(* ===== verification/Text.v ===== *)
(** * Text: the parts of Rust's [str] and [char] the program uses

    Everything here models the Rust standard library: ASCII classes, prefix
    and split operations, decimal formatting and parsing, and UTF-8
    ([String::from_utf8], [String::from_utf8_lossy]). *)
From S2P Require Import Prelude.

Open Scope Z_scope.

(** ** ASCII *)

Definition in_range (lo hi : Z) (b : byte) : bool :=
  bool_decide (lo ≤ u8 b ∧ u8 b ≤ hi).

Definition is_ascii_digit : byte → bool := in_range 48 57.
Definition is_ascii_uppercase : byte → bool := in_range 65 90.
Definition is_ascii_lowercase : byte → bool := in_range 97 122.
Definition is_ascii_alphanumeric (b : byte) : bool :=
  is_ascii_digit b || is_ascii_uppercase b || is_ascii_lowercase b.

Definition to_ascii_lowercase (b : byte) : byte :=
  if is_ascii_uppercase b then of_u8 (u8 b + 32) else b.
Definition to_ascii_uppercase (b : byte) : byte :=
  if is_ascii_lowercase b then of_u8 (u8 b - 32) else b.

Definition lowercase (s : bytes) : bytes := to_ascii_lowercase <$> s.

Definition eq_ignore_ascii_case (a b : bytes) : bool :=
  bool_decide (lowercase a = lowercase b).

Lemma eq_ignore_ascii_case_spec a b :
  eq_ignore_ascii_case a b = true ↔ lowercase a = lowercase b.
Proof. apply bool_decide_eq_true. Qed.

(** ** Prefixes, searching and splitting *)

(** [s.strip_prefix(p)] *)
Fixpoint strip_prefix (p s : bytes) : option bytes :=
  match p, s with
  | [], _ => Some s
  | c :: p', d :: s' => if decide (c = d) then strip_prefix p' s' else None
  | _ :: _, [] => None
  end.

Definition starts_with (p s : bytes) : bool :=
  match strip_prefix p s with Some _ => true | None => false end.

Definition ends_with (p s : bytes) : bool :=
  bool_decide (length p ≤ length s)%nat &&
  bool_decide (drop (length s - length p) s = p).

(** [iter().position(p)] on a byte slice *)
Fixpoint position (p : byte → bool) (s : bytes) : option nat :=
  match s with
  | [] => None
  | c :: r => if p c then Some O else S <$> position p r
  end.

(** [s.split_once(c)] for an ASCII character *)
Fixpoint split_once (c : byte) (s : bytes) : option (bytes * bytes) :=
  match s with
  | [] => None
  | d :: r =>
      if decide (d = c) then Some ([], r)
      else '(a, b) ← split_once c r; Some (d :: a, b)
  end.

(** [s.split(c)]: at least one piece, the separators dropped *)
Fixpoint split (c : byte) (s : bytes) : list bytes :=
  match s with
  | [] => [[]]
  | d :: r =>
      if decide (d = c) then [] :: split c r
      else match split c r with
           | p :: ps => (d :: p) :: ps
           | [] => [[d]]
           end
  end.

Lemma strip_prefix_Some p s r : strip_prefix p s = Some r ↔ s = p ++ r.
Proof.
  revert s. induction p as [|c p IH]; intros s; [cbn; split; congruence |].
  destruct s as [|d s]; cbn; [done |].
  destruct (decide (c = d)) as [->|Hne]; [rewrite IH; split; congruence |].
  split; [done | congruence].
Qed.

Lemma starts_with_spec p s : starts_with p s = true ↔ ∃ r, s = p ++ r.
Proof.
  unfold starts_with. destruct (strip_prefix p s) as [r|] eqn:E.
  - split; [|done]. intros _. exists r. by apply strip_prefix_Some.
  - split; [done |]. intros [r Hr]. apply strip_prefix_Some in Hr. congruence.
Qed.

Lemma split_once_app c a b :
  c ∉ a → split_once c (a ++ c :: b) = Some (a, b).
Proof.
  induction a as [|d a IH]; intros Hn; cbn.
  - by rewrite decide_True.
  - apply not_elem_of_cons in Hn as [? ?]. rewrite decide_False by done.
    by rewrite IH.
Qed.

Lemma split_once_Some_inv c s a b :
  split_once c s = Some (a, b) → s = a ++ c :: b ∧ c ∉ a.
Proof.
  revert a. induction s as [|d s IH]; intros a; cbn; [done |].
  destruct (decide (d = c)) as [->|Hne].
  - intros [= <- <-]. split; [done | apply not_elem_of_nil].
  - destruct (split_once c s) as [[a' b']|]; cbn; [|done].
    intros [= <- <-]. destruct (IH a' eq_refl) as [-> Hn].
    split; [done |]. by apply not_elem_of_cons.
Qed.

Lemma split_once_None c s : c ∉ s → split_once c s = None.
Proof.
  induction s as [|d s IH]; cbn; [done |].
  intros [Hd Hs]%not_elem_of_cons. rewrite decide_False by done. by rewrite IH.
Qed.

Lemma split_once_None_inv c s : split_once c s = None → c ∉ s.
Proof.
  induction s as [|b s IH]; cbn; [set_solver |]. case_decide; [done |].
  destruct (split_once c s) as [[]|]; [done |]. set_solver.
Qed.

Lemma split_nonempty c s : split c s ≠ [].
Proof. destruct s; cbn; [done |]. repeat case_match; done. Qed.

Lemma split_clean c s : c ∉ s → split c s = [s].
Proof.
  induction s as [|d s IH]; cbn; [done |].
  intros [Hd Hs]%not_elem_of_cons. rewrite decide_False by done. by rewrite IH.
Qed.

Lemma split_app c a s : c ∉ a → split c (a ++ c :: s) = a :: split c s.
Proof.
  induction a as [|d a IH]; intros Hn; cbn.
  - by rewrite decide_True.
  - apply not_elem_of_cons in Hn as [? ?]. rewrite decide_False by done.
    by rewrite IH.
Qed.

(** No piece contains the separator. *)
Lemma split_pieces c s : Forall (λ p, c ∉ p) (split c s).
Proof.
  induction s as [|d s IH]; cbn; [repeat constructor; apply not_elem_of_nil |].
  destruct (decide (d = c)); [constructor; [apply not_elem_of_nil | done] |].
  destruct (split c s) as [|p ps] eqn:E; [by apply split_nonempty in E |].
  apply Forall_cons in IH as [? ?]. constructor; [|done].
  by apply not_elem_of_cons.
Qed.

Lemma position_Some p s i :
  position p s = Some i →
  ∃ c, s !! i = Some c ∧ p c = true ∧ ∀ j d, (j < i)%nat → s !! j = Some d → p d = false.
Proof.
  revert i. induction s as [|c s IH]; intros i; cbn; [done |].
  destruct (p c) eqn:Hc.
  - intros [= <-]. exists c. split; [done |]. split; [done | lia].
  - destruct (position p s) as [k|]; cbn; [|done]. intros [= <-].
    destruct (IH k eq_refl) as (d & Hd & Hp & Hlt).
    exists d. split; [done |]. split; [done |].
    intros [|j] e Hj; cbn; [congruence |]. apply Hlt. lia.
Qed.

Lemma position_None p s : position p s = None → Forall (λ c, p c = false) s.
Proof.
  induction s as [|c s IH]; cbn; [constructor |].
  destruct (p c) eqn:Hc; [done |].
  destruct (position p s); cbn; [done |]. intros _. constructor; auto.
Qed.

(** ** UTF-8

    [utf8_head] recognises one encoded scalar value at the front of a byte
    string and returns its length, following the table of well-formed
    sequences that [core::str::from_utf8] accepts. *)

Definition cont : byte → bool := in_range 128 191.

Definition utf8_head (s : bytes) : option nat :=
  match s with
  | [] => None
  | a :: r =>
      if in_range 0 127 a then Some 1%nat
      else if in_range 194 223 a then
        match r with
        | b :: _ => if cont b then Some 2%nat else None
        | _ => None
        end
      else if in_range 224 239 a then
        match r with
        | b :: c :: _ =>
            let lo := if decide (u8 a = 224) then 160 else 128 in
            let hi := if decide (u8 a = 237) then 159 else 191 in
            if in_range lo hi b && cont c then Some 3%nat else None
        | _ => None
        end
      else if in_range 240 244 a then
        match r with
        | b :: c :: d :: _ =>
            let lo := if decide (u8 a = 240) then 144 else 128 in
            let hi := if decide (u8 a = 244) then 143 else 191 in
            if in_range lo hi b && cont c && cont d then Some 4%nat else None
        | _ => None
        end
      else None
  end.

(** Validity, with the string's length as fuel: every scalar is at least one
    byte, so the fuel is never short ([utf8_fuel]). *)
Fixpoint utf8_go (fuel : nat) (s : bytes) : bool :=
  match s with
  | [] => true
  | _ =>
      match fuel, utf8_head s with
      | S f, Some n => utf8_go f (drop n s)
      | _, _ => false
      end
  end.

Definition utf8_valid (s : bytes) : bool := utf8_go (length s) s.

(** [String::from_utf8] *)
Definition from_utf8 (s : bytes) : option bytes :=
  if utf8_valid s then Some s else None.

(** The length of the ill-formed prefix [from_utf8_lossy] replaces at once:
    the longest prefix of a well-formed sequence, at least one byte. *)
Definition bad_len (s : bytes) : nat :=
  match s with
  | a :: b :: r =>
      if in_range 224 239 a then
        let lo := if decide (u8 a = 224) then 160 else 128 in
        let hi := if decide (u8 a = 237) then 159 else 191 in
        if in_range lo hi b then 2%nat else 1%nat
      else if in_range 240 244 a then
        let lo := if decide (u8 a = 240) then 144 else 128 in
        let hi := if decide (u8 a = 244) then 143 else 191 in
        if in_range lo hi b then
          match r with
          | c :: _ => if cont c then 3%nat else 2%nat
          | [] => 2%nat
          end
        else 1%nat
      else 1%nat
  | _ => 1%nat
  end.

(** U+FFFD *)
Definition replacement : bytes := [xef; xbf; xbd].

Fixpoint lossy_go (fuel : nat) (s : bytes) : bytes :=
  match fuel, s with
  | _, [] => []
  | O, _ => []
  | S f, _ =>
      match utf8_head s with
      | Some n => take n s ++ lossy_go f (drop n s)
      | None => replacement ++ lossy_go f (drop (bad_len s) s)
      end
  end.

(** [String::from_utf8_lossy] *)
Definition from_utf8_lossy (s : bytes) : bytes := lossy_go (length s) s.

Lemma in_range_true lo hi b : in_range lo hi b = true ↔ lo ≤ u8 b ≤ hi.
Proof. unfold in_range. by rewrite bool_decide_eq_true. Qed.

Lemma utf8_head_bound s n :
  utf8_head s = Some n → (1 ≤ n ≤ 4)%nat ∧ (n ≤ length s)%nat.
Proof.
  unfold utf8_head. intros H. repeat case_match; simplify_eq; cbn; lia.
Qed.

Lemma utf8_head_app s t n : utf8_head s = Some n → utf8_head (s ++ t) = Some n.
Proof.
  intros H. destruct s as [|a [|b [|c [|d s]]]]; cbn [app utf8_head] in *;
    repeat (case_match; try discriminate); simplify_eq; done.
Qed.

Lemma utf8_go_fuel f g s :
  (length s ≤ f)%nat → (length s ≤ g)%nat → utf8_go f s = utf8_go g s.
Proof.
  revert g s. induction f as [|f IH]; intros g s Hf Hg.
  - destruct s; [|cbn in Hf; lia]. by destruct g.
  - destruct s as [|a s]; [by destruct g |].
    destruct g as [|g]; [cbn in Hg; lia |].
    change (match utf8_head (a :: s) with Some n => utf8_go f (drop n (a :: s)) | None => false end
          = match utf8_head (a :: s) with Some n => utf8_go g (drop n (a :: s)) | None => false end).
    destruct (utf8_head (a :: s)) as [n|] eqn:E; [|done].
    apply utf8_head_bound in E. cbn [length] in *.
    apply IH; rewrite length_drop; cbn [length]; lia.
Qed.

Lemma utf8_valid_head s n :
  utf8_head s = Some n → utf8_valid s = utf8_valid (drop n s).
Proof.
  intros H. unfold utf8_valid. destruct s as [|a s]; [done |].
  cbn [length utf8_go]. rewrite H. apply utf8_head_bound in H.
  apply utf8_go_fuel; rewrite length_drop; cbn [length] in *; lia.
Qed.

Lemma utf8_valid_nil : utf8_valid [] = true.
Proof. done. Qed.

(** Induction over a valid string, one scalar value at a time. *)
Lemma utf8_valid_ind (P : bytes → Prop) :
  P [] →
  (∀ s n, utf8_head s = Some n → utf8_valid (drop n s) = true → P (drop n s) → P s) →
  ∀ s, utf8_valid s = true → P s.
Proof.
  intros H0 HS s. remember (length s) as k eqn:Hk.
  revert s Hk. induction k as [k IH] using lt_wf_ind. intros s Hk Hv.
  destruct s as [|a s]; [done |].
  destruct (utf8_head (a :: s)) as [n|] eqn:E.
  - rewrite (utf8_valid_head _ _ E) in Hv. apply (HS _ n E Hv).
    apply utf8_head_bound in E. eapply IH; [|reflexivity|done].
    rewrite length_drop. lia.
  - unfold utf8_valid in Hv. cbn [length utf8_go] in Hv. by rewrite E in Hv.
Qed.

• **Your objective**
Starting at the line that contains "intros H. destruct" and stopping after the line that contains "rewrite length_drop. lia.", write out every line exactly as it appears above, and no other line.

• **Written answer**
  intros H. destruct s as [|a [|b [|c [|d s]]]]; cbn [app utf8_head] in *;
    repeat (case_match; try discriminate); simplify_eq; done.
Qed.

Lemma utf8_go_fuel f g s :
  (length s ≤ f)%nat → (length s ≤ g)%nat → utf8_go f s = utf8_go g s.
Proof.
  revert g s. induction f as [|f IH]; intros g s Hf Hg.
  - destruct s; [|cbn in Hf; lia]. by destruct g.
  - destruct s as [|a s]; [by destruct g |].
    destruct g as [|g]; [cbn in Hg; lia |].
    change (match utf8_head (a :: s) with Some n => utf8_go f (drop n (a :: s)) | None => false end
          = match utf8_head (a :: s) with Some n => utf8_go g (drop n (a :: s)) | None => false end).
    destruct (utf8_head (a :: s)) as [n|] eqn:E; [|done].
    apply utf8_head_bound in E. cbn [length] in *.
    apply IH; rewrite length_drop; cbn [length]; lia.
Qed.

Lemma utf8_valid_head s n :
  utf8_head s = Some n → utf8_valid s = utf8_valid (drop n s).
Proof.
  intros H. unfold utf8_valid. destruct s as [|a s]; [done |].
  cbn [length utf8_go]. rewrite H. apply utf8_head_bound in H.
  apply utf8_go_fuel; rewrite length_drop; cbn [length] in *; lia.
Qed.

Lemma utf8_valid_nil : utf8_valid [] = true.
Proof. done. Qed.

(** Induction over a valid string, one scalar value at a time. *)
Lemma utf8_valid_ind (P : bytes → Prop) :
  P [] →
  (∀ s n, utf8_head s = Some n → utf8_valid (drop n s) = true → P (drop n s) → P s) →
  ∀ s, utf8_valid s = true → P s.
Proof.
  intros H0 HS s. remember (length s) as k eqn:Hk.
  revert s Hk. induction k as [k IH] using lt_wf_ind. intros s Hk Hv.
  destruct s as [|a s]; [done |].
  destruct (utf8_head (a :: s)) as [n|] eqn:E.
  - rewrite (utf8_valid_head _ _ E) in Hv. apply (HS _ n E Hv).
    apply utf8_head_bound in E. eapply IH; [|reflexivity|done].
    rewrite length_drop. lia.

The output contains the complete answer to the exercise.